▸ WORK TO BE COMPLETED
Where the string "ExternalError" shows up in a line of the records, copy that line.

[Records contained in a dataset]
• • • •

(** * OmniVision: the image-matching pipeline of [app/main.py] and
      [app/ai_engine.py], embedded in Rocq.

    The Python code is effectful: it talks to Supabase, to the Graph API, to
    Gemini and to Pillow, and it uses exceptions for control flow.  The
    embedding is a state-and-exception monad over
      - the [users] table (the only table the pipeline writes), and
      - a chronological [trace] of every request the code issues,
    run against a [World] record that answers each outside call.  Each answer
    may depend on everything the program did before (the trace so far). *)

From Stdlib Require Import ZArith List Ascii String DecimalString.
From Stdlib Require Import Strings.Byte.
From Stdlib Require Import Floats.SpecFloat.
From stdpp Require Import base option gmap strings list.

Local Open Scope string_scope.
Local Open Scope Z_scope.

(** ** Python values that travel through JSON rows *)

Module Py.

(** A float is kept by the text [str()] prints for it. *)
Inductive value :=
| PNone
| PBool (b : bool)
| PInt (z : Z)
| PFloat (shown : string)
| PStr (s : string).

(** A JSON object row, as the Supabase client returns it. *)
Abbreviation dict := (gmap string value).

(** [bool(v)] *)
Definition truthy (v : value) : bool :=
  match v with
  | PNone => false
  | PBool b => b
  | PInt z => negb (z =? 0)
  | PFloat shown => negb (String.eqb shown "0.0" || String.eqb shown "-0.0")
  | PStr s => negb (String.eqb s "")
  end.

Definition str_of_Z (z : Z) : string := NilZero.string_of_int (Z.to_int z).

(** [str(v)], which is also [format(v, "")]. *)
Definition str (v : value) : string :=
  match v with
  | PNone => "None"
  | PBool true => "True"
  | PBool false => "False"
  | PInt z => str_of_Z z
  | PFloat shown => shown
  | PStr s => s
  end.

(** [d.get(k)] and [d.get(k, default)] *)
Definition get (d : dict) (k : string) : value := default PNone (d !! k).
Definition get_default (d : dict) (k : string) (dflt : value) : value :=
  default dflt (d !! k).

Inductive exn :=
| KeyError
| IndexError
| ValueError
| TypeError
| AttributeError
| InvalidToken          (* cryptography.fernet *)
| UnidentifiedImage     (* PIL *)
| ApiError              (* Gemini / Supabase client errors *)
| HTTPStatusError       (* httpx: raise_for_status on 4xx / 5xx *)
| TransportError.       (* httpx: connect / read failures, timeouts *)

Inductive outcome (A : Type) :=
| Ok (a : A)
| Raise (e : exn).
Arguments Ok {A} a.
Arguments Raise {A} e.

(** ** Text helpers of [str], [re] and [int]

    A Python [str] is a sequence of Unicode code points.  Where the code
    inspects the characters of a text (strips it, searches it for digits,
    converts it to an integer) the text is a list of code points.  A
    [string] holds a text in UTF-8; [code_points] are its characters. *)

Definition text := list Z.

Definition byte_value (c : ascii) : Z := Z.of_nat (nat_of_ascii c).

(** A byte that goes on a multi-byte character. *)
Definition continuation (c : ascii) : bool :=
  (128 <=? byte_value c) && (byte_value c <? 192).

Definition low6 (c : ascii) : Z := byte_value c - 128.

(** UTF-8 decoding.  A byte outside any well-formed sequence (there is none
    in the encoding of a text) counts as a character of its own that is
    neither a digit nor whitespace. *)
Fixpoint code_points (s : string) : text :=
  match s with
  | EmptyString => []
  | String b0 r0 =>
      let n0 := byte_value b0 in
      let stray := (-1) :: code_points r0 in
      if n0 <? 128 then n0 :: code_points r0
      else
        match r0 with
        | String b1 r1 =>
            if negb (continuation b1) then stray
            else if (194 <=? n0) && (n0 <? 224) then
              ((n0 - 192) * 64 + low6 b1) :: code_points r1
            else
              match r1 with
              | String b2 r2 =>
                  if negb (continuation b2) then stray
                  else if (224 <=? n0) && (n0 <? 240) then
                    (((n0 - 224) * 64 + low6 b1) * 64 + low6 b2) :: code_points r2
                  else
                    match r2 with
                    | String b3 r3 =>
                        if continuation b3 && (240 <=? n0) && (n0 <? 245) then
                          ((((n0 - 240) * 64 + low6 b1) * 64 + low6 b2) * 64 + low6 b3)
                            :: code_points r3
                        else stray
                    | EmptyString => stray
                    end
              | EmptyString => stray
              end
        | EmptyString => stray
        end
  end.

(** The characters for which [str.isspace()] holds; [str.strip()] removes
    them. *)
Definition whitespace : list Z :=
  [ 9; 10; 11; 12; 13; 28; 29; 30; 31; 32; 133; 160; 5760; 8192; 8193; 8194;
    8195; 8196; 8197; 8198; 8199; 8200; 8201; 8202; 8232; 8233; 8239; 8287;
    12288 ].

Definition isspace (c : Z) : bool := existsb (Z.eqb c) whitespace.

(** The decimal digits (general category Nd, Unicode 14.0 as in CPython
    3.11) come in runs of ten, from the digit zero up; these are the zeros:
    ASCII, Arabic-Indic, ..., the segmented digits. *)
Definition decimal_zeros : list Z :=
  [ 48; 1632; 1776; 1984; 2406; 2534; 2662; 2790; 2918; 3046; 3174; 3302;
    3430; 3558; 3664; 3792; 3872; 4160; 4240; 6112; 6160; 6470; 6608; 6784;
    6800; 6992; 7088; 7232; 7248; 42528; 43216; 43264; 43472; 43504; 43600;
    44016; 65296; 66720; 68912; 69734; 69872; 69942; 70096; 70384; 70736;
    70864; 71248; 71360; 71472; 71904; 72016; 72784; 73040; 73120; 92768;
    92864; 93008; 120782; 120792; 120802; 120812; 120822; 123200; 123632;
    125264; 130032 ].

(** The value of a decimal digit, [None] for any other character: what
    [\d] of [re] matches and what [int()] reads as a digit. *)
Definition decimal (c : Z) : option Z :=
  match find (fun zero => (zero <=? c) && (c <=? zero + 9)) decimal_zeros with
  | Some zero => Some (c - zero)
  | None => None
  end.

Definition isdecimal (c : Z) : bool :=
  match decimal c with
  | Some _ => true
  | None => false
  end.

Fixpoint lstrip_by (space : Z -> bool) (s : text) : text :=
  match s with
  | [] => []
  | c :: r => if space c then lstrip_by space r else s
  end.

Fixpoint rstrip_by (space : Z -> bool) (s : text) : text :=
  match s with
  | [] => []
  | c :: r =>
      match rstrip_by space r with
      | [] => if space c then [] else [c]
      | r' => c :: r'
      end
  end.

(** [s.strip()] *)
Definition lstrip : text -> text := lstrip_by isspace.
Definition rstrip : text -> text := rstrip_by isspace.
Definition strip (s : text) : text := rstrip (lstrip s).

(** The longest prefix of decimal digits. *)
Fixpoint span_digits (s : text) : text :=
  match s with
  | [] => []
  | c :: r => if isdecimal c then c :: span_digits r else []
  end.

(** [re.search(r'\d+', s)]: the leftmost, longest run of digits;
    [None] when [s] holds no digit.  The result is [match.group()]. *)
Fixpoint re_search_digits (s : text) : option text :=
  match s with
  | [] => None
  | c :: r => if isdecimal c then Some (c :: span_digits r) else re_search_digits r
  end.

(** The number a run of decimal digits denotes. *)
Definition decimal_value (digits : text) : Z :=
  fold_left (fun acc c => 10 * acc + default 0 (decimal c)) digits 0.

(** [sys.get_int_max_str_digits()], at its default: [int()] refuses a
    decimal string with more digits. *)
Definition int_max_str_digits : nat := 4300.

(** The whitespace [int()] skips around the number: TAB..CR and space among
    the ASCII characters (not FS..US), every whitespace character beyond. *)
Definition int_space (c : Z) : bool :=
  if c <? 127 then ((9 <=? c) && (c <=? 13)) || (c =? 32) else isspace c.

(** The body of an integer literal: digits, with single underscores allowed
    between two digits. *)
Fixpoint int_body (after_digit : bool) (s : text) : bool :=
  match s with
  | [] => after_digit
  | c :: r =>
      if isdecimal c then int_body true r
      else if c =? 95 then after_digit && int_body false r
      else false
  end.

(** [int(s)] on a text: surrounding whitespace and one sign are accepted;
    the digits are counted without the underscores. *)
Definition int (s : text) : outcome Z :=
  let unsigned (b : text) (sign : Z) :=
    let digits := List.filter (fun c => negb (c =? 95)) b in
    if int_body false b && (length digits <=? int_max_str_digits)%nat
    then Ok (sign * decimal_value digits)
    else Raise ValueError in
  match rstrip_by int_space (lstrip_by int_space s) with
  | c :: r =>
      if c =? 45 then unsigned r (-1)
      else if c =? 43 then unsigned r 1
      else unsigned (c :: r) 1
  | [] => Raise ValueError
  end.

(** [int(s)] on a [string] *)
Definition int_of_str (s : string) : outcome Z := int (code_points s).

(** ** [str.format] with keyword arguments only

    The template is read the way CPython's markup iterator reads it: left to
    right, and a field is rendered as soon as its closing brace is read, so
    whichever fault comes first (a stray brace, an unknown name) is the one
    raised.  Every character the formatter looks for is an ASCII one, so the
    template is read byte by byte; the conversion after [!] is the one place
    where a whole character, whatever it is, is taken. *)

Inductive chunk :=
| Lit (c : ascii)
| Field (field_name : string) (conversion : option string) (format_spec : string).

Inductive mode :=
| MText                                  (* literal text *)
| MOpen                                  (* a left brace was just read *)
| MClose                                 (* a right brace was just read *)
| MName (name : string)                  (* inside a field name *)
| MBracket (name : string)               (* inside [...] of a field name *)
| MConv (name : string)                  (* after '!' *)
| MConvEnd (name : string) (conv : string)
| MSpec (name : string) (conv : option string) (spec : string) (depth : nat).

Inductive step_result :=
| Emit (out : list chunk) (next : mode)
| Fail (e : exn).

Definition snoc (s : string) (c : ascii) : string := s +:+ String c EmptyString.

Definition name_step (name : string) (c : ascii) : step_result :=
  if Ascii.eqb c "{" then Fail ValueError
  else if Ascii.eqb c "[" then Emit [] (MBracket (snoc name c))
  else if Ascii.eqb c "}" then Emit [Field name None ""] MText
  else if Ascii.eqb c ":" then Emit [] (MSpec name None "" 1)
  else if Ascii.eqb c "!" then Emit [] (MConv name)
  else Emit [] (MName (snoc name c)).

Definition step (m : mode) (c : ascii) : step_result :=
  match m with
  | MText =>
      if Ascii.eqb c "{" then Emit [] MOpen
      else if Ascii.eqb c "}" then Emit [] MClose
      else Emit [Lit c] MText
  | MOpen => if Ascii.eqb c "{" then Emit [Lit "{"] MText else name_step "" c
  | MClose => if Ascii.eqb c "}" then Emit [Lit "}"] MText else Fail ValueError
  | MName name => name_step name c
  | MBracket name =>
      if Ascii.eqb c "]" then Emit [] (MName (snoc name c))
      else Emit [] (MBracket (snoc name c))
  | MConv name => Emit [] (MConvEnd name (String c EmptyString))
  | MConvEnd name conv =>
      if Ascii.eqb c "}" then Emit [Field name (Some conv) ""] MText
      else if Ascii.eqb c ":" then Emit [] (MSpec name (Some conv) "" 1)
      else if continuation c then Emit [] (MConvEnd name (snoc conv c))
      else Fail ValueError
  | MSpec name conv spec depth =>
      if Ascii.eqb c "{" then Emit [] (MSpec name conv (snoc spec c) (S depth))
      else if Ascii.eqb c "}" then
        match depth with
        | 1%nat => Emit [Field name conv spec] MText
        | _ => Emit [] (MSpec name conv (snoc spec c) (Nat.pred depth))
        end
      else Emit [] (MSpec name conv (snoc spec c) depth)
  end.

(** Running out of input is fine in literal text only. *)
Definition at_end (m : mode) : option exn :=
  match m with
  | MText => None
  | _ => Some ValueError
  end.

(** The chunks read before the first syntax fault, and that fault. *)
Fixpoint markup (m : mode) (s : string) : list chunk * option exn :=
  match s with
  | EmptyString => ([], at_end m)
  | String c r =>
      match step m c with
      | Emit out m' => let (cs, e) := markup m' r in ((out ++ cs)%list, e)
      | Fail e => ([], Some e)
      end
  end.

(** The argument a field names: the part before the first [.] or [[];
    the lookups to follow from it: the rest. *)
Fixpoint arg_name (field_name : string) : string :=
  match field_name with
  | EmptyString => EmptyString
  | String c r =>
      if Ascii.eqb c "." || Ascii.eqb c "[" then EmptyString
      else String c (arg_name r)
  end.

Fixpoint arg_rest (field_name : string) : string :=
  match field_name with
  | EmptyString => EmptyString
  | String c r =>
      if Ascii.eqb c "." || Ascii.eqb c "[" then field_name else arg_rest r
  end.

• • • •

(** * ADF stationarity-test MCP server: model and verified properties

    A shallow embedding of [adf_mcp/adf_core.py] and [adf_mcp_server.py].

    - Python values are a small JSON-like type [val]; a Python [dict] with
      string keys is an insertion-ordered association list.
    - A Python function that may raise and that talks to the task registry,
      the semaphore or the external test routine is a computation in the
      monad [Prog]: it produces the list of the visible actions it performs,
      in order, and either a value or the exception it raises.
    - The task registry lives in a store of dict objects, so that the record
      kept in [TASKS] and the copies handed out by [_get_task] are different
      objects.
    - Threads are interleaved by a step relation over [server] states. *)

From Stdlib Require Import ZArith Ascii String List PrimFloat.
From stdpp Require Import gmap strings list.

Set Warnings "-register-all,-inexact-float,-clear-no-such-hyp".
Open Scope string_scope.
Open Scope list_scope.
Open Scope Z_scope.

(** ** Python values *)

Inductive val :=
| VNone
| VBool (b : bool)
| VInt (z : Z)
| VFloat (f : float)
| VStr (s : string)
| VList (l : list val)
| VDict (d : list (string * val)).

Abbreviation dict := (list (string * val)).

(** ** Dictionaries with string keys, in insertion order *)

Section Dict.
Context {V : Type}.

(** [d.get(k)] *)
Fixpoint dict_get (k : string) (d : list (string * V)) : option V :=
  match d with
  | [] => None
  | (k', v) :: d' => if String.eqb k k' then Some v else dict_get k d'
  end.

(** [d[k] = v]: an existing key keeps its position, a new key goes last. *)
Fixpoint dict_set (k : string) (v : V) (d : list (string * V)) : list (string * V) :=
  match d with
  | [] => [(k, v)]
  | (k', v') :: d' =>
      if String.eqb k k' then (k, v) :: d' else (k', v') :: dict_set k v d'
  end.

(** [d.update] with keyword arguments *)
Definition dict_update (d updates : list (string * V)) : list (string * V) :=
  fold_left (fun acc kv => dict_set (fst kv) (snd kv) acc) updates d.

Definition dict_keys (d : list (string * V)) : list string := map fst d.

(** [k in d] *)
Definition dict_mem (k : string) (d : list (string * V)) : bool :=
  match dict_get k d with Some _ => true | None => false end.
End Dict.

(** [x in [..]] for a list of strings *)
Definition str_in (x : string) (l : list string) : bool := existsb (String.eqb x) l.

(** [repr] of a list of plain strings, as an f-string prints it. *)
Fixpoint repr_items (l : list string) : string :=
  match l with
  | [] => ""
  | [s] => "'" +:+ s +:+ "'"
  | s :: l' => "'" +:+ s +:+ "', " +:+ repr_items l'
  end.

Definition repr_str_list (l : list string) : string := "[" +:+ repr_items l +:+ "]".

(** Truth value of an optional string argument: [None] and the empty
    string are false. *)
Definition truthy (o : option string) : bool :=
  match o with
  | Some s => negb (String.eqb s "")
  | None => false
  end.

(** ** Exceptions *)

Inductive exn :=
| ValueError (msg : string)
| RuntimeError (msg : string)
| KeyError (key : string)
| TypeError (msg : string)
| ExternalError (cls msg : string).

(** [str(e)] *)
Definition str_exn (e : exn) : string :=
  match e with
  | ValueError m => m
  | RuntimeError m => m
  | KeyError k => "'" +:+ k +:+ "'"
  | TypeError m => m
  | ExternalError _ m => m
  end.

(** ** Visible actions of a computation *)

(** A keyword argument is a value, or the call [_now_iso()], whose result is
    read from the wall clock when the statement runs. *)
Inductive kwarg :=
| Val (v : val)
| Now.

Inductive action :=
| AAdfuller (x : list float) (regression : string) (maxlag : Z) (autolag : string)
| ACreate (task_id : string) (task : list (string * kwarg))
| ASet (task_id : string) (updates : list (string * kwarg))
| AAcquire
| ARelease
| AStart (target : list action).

• • • •

▸ SOLUTION TO THIS PROBLEM
| ExternalError (cls msg : string).
  | ExternalError _ m => m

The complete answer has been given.